Pete's Log: Misadventures in API Design

Entry #2177, (Coding, Hacking, & CS stuff, Work)
(posted when I was 44 years old.)

I've dealt with many baffling REST APIs in my day, but one I've had to deal with for work recently has really impressed me in its bafflingness.

The API in question is used to retrieve events. There are about 2000-3000 events a day. To retrieve events, one submits a GET request to a specific endpoint. If there are events available, the endpoint will respond with up to 100 events. The response does not include any metadata such as the total number of events. Instead, if 100 events were returned, then there may be more events available and you should hit the endpoint again. There aren't any parameters to set indicating you want the second (or nth) page of events. Instead, any events the endpoint has already returned to you are now gone as far as the service is concerned.

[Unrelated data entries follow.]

(* ===== verification/StockWire.v ===== *)
(** [common/global.h] and [client/main.cpp]: the stock records, their encoding
    on the wire and the datagrams the client sends. *)
From S2P Require Import Prelude CFile.
From Stdlib Require Import SpecFloat.

#[local] Open Scope c_scope.

(** ** Constants of [global.h] *)

Definition TEST_PORT := 4567.
Definition STOCK_COUNT := 10000.
Definition GROUP_STOCK := 20.
Definition LOOP_COUNT := 100.
Definition SERVER_STOCK := 400.
Definition PRICE_LIST_SIZE := 4096.

(** [500*LOOP_COUNT/4] *)
Definition SERVER_STOCK_COUNT := 500 * LOOP_COUNT / 4.

(** ** [class stock] *)

Record stock := Stock {
  id_ : Z; open_price_ : Z; close_price_ : Z; max_price_ : Z; min_price_ : Z }.

(** [writeInt]: each [char] written is the low byte of the shifted value. *)
Definition byte_of (v : Z) : byte := byte.of_Z (u8 (i8 v)).
Definition writeInt (val : Z) : list byte :=
  [byte_of (val >> 24); byte_of (val >> 16); byte_of (val >> 8); byte_of val].

Definition encode (s : stock) : list byte :=
  writeInt (id_ s) ++ writeInt (open_price_ s) ++ writeInt (close_price_ s)
  ++ writeInt (max_price_ s) ++ writeInt (min_price_ s).

(** [readInt] at [off]: the bytes are promoted to [int] and shifted. *)
Definition byte_at (off : nat) (b : list byte) : Z :=
  match b !! off with Some x => byte.unsigned x | None => 0 end.
Definition readInt (off : nat) (b : list byte) : Z :=
  i32 ((byte_at off b << 24) .| (byte_at (off + 1) b << 16)
       .| (byte_at (off + 2) b << 8) .| byte_at (off + 3) b).

(** [decode]: it reads 20 bytes, and so needs them to be there. *)
Definition decode (msg : list byte) : option stock :=
  if (20 <=? length msg)%nat then
    Some (Stock (readInt 0 msg) (readInt 4 msg) (readInt 8 msg) (readInt 12 msg) (readInt 16 msg))
  else None.

(** Every field is an [int]. *)
Definition stock_ok (s : stock) : Prop :=
  is_i 32 (id_ s) /\ is_i 32 (open_price_ s) /\ is_i 32 (close_price_ s) /\
  is_i 32 (max_price_ s) /\ is_i 32 (min_price_ s).

(** ** The client *)

(** [double] arithmetic: binary64, rounding to nearest. *)
Definition dbl := spec_float.
Definition d_mul : dbl -> dbl -> dbl := SFmul 53 1024.
Definition d_div : dbl -> dbl -> dbl := SFdiv 53 1024.
Definition d_add : dbl -> dbl -> dbl := SFadd 53 1024.
Definition d_of_int (z : Z) : dbl := binary_normalize 53 1024 z 0 false.

(** [(int) x] truncates; the values converted here are in range. *)
Definition d_to_int (x : dbl) : Z :=
  match x with
  | S754_finite s m e =>
      let v := if 0 <=? e then Z.pos m << e else Z.pos m >> - e in
      if s then - v else v
  | _ => 0
  end.

Definition RAND_MAX := 2147483647.

(** The constants [100.0] and [0.1], and [RAND_MAX+1.0]. *)
Definition d_100 : dbl := d_of_int 100.
Definition d_0_1 : dbl := d_div (d_of_int 1) (d_of_int 10).
Definition rand_range : dbl := d_add (d_of_int RAND_MAX) (d_of_int 1).

(** [(int)(100.0*rand()/(RAND_MAX+1.0))] and [(int)(open*0.1*rand()/(RAND_MAX+1.0))],
    for the value [r] that [rand] returns. *)
Definition rand_100 (r : Z) : Z := d_to_int (d_div (d_mul d_100 (d_of_int r)) rand_range).
Definition rand_tenth (open r : Z) : Z :=
  d_to_int (d_div (d_mul (d_mul (d_of_int open) d_0_1) (d_of_int r)) rand_range).

(** [stockGenerate]: [id] is the counter [stock_id], and [r1] to [r4] what the
    four calls of [rand] return. *)
Definition stockGenerate (id r1 r2 r3 r4 : Z) : stock * Z :=
  let open := rand_100 r1 + 30 in
  let min := open - rand_tenth open r2 in
  let max := open + rand_tenth open r3 in
  let close := open - rand_tenth open r4 in
  let close := if close <? min then min else close in
  (Stock id open close max min, id + 1).

(** One datagram of [udpClient]: the loop number, then [GROUP_STOCK] stocks;
    [rand] is the sequence of values [rand] will return. *)
Definition rands := nat -> Z.

Fixpoint group (n : nat) (id : Z) (k : nat) (rand : rands) : list byte * Z * nat :=
  match n with
  | O => ([], id, k)
  | S n =>
      let '(s, id) := stockGenerate id (rand k) (rand (k + 1)%nat) (rand (k + 2)%nat)
                        (rand (k + 3)%nat) in
      let '(b, id, k) := group n id (k + 4)%nat rand in
      (encode s ++ b, id, k)
  end.

Definition loop_bytes (lc : Z) : list byte :=
  [byte_of (lc >> 24); byte_of (lc >> 16); byte_of (lc >> 8); byte_of lc].

Definition datagram (lc id : Z) (k : nat) (rand : rands) : list byte * Z * nat :=
  let '(b, id, k) := group (Z.to_nat GROUP_STOCK) id k rand in
  (loop_bytes lc ++ b, id, k).

(** The datagrams of one round of [udpClient], [STOCK_COUNT/GROUP_STOCK] of
    them, and of all its rounds; [stock_id] starts at 0 in each. *)
Fixpoint round (n : nat) (lc id : Z) (k : nat) (rand : rands) : list (list byte) * nat :=
  match n with
  | O => ([], k)
  | S n =>
      let '(d, id, k) := datagram lc id k rand in
      let '(ds, k) := round n lc id k rand in (d :: ds, k)
  end.

Fixpoint udpClient (loops : nat) (lc : Z) (k : nat) (rand : rands) : list (list byte) :=
  match loops with
  | O => []
  | S loops =>
      let '(ds, k) := round (Z.to_nat (STOCK_COUNT / GROUP_STOCK)) lc 0 k rand in
      ds ++ udpClient loops (lc + 1) k rand
  end.

(** ** Lemmas *)

Lemma unsigned_byte_of v : byte.unsigned (byte_of v) = v mod 256.
Proof.
  unfold byte_of. rewrite byte.unsigned_of_Z. unfold byte.wrap.
  rewrite uwrap_swrap by lia. unfold uwrap. change (2 ^ 8) with 256. by rewrite Z.mod_mod by lia.
Qed.

Lemma length_encode s : length (encode s) = 20%nat.
Proof. reflexivity. Qed.

(** Reading back the four bytes of a value gives it as an [int]. *)
Lemma read_four v :
  i32 (((v >> 24) mod 256 << 24) .| ((v >> 16) mod 256 << 16) .| ((v >> 8) mod 256 << 8) .| v mod 256)
  = i32 v.
Proof.
  rewrite !Z.shiftr_div_pow2, !Z.shiftl_mul_pow2 by lia.
  pose proof (Z.mod_pos_bound v 256). pose proof (Z.mod_pos_bound (v / 2 ^ 8) 256).
  pose proof (Z.mod_pos_bound (v / 2 ^ 16) 256). pose proof (Z.mod_pos_bound (v / 2 ^ 24) 256).
  rewrite (lor_high_low _ _ 24) by lia.
  replace ((v / 2 ^ 24) mod 256 * 2 ^ 24 + (v / 2 ^ 16) mod 256 * 2 ^ 16)
    with (((v / 2 ^ 24) mod 256 * 2 ^ 8 + (v / 2 ^ 16) mod 256) * 2 ^ 16) by lia.
  rewrite (lor_high_low _ _ 16) by lia.
  replace (((v / 2 ^ 24) mod 256 * 2 ^ 8 + (v / 2 ^ 16) mod 256) * 2 ^ 16 + (v / 2 ^ 8) mod 256 * 2 ^ 8)
    with (((v / 2 ^ 24) mod 256 * 2 ^ 16 + (v / 2 ^ 16) mod 256 * 2 ^ 8 + (v / 2 ^ 8) mod 256) * 2 ^ 8)
    by lia.
  rewrite (lor_high_low _ _ 8) by lia.
  unfold swrap. change (2 ^ 24) with 16777216. change (2 ^ 16) with 65536 in *.
  change (2 ^ 32) with 4294967296. change (2 ^ (32 - 1)) with 2147483648. change (2 ^ 8) with 256 in *.
  Z.div_mod_to_equations. lia.
Qed.

(** The record an [int]-sized message can hold of [s]. *)
Definition int_stock (s : stock) : stock :=
  Stock (i32 (id_ s)) (i32 (open_price_ s)) (i32 (close_price_ s)) (i32 (max_price_ s))
        (i32 (min_price_ s)).

Lemma int_stock_ok s : stock_ok s -> int_stock s = s.
Proof.
  intros (Hi & Ho & Hc & Hx & Hn). unfold int_stock. rewrite !swrap_id by (done || lia).
  by destruct s.
Qed.

Lemma stock_decode_encode s rest : decode (encode s ++ rest) = Some (int_stock s).
Proof.
  unfold decode.
  assert ((20 <=? length (encode s ++ rest))%nat = true) as ->
    by (apply Nat.leb_le; rewrite length_app, length_encode; lia).
  unfold readInt, byte_at. cbn [encode writeInt app lookup list_lookup Nat.add].
  by rewrite !unsigned_byte_of, !read_four.
Qed.

Lemma group_S n id k rand :
  group (S n) id k rand =
  let '(s, id) := stockGenerate id (rand k) (rand (k + 1)%nat) (rand (k + 2)%nat) (rand (k + 3)%nat) in
  let '(b, id, k) := group n id (k + 4)%nat rand in (encode s ++ b, id, k).
Proof. done. Qed.

(** The stocks of a datagram, the [j]-th with the identifier [id + j]. *)
Definition generated (id : Z) (k : nat) (rand : rands) (j : nat) : stock :=
  (stockGenerate (id + Z.of_nat j) (rand (k + 4 * j)%nat) (rand (k + 4 * j + 1)%nat)
     (rand (k + 4 * j + 2)%nat) (rand (k + 4 * j + 3)%nat)).1.

Lemma group_spec n id k rand :
  group n id k rand =
  (flat_map encode (map (generated id k rand) (seq 0 n)), id + Z.of_nat n, (k + 4 * n)%nat).
Proof.
  revert id k. induction n as [|n IH]; intros id k.
  - simpl. by rewrite Z.add_0_r, Nat.add_0_r.
  - rewrite group_S. unfold stockGenerate at 1. cbv zeta beta iota. rewrite IH.
    cbn [seq map flat_map]. f_equal; [f_equal; [f_equal|lia]|lia].
    + unfold generated. cbn [fst]. unfold stockGenerate. cbn [fst].
      rewrite Z.add_0_r. by rewrite Nat.mul_0_r, Nat.add_0_r.
    + rewrite <- seq_shift, map_map. f_equal. apply map_ext. intros j. unfold generated.
      replace (id + 1 + Z.of_nat j) with (id + Z.of_nat (S j)) by lia.
      by replace (k + 4 + 4 * j)%nat with (k + 4 * S j)%nat by lia.
Qed.

(** Operations on numbers that are not negative give numbers that are not
    negative; what is not finite does not matter here. *)
Definition d_nonneg (x : dbl) : Prop :=
  match x with S754_finite s _ _ => s = false | _ => True end.

Lemma round_aux_nonneg mx ex lx : d_nonneg (binary_round_aux 53 1024 false mx ex lx).
Proof.
  unfold binary_round_aux. destruct (shr_fexp 53 1024 mx ex lx) as [m e].
  destruct (shr_fexp 53 1024 _ _ loc_Exact) as [m' e'].
  destruct (shr_m m'); simpl; try done. by destruct (_ <=? _).
Qed.

Lemma of_int_nonneg z : 0 <= z -> d_nonneg (d_of_int z).
Proof.
  unfold d_of_int, binary_normalize, binary_round. destruct z as [|m|m]; [done| |lia].
  intros _. case_match. apply round_aux_nonneg.
Qed.

Lemma mul_nonneg x y : d_nonneg x -> d_nonneg y -> d_nonneg (d_mul x y).
Proof.
  unfold d_mul, SFmul. destruct x as [s|s| |s m e], y as [s'|s'| |s' m' e']; simpl; try done;
    intros; subst; try done. apply round_aux_nonneg.
Qed.

Lemma div_nonneg x y : d_nonneg x -> d_nonneg y -> d_nonneg (d_div x y).
Proof.
  unfold d_div, SFdiv. destruct x as [s|s| |s m e], y as [s'|s'| |s' m' e']; simpl; try done;
    intros; subst; try done.
  destruct (SFdiv_core_binary _ _ _ _ _ _) as [[mz ez] lz]. apply round_aux_nonneg.
Qed.

Lemma to_int_nonneg x : d_nonneg x -> 0 <= d_to_int x.
Proof.
  destruct x as [s|s| |s m e]; simpl; try lia. intros ->.
  destruct (Z.leb_spec 0 e); [apply Z.shiftl_nonneg; lia|apply Z.shiftr_nonneg; lia].
Qed.

Lemma rand_range_nonneg : d_nonneg rand_range.
Proof. vm_compute. done. Qed.

Lemma rand_100_nonneg r : 0 <= r -> 0 <= rand_100 r.
Proof.
  intros. apply to_int_nonneg, div_nonneg; [|apply rand_range_nonneg].
  apply mul_nonneg; [done|by apply of_int_nonneg].
Qed.

Lemma rand_tenth_nonneg open r : 0 <= open -> 0 <= r -> 0 <= rand_tenth open r.
Proof.
  intros. apply to_int_nonneg, div_nonneg; [|apply rand_range_nonneg].
  apply mul_nonneg; [|by apply of_int_nonneg]. apply mul_nonneg; [by apply of_int_nonneg|done].
Qed.

(** ** Properties *)

(** C39: A stock survives the wire: what [decode] reads from the bytes of
    [encode], whatever follows them, is the stock, every field an [int]. *)
Theorem stock_wire_roundtrip s rest :
  stock_ok s -> length (encode s) = 20%nat /\ decode (encode s ++ rest) = Some s.
Proof. intros Hs. by rewrite stock_decode_encode, int_stock_ok. Qed.

Lemma stock_wire_roundtrip_witness :
  decode (encode (Stock 399 (-1) 2147483647 (-2147483648) 256)) =
  Some (Stock 399 (-1) 2147483647 (-2147483648) 256).
Proof.
  pose proof (stock_wire_roundtrip (Stock 399 (-1) 2147483647 (-2147483648) 256) []) as H.
  rewrite app_nil_r in H. apply H. unfold stock_ok. zcompute.
Defined.

(** The prices the client generates are in order for all values of
    [rand]: the minimum is at most the closing price, which is at most the
    opening price, which is at most the maximum and at least 30. *)
Theorem stockGenerate_ordered id r1 r2 r3 r4 :
  0 <= r1 -> 0 <= r2 -> 0 <= r3 -> 0 <= r4 ->
  let '(s, id') := stockGenerate id r1 r2 r3 r4 in
  id_ s = id /\ id' = id + 1 /\
  min_price_ s <= close_price_ s <= open_price_ s /\ open_price_ s <= max_price_ s /\
  30 <= open_price_ s.
Proof.
  intros H1 H2 H3 H4. unfold stockGenerate. cbn [id_ min_price_ close_price_ open_price_ max_price_].
  pose proof (rand_100_nonneg r1 H1) as Ho. set (open := rand_100 r1 + 30).
  pose proof (rand_tenth_nonneg open r2 ltac:(lia) H2).
  pose proof (rand_tenth_nonneg open r3 ltac:(lia) H3).
  pose proof (rand_tenth_nonneg open r4 ltac:(lia) H4).
  split_and!; try done; try lia; destruct (Z.ltb_spec (open - rand_tenth open r4) (open - rand_tenth open r2)); lia.
Qed.

Lemma stockGenerate_ordered_witness :
  let '(s, _) := stockGenerate 7 2147483647 1000000000 5 2000000000 in
  s = Stock 7 129 123 129 123 /\ min_price_ s <= close_price_ s.
Proof.
  pose proof (stockGenerate_ordered 7 2147483647 1000000000 5 2000000000
                ltac:(lia) ltac:(lia) ltac:(lia) ltac:(lia)) as H.
  assert (Hs : stockGenerate 7 2147483647 1000000000 5 2000000000 = (Stock 7 129 123 129 123, 8))
    by (vm_compute; reflexivity).
  rewrite Hs in H |- *. split; [done|]. apply H.
Defined.

(** A datagram is 404 bytes: the loop number, big-endian, then 20 stocks
    with consecutive identifiers, which decode one by one at the offsets
    [4 + 20 j]. *)
Theorem datagram_decodes lc id k rand :
  is_i 32 lc -> 0 <= id -> id + 20 <= 2 ^ 31 ->
  let '(b, id', k') := datagram lc id k rand in
  length b = 404%nat /\ id' = id + 20 /\ k' = (k + 80)%nat /\ readInt 0 b = lc /\
  forall j, (j < 20)%nat -> exists s, decode (drop (4 + 20 * j) b) = Some s /\ id_ s = id + Z.of_nat j.
Proof.
  intros Hlc Hid Hid'. unfold datagram. rewrite group_spec.
  change (Z.to_nat GROUP_STOCK) with 20%nat.
  assert (Hlen : forall l, length (flat_map encode l) = (20 * length l)%nat).
  { induction l as [|s l IH]; [done|]. cbn [flat_map]. rewrite length_app, IH, length_encode.
    simpl length. lia. }
  split_and!.
  - rewrite length_app, Hlen, length_map, length_seq. done.
  - done.
  - done.
  - unfold readInt, byte_at. cbn [loop_bytes app lookup list_lookup Nat.add].
    by rewrite !unsigned_byte_of, read_four, swrap_id.
  - intros j Hj. change (4 + 20 * j)%nat with (length (loop_bytes lc) + 20 * j)%nat.
    rewrite drop_app_add.
    assert (Hgen : forall l, drop (20 * j) (flat_map encode l) = flat_map encode (drop j l)).
    { clear. induction j as [|j IH]; intros l; [by rewrite !drop_0|].
      destruct l as [|s l]; [by rewrite !drop_nil|]. cbn [flat_map drop].
      replace (20 * S j)%nat with (length (encode s) + 20 * j)%nat by (rewrite length_encode; lia).
      by rewrite drop_app_add, IH. }
    rewrite Hgen, skipn_map, drop_seq.
    destruct (20 - j)%nat as [|n] eqn:En; [lia|]. cbn [seq map flat_map].
    eexists. split; [apply stock_decode_encode|]. cbn. rewrite swrap_id by clia. done.
Qed.

Lemma datagram_decodes_witness :
  let '(b, _, _) := datagram 258 380 0 (fun n => Z.of_nat n) in
  length b = 404%nat /\ readInt 0 b = 258 /\
  exists s, decode (drop (4 + 20 * 19) b) = Some s /\ id_ s = 399.
Proof.
  pose proof (datagram_decodes 258 380 0 (fun n => Z.of_nat n) ltac:(zcompute) ltac:(lia) ltac:(lia))
    as H.
  destruct (datagram 258 380 0 _) as [[b id'] k']. destruct H as (Hl & _ & _ & Hr & Hd).
  split_and!; [exact Hl|exact Hr|]. destruct (Hd 19%nat ltac:(lia)) as (s & Hs & Hi). by exists s.
Defined.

Setting aside for a moment my purist concerns that GET methods should not alter the service state, there are some real practical issues with this API.

  • Since this vendor does not offer a test endpoint, testing any changes before deploying is basically impossible, since any request to the endpoint will "steal" events from the production job that retrieves these events. (I suppose I could set up a local service that attempts to emulate their API, but that would probably miss edge cases)
  • Any problems (even transient ones) between data retrieval and data storage will result in a loss of data.

I don't know how this service is actually implemented on the backend. Maybe there's a way to get back data that was lost. But a conversation with one of their engineers did not inspire hope. He asked that we please make sure to hit the endpoint at least once an hour so not too much data backs up on their end.

At least this data isn't mission critical for us.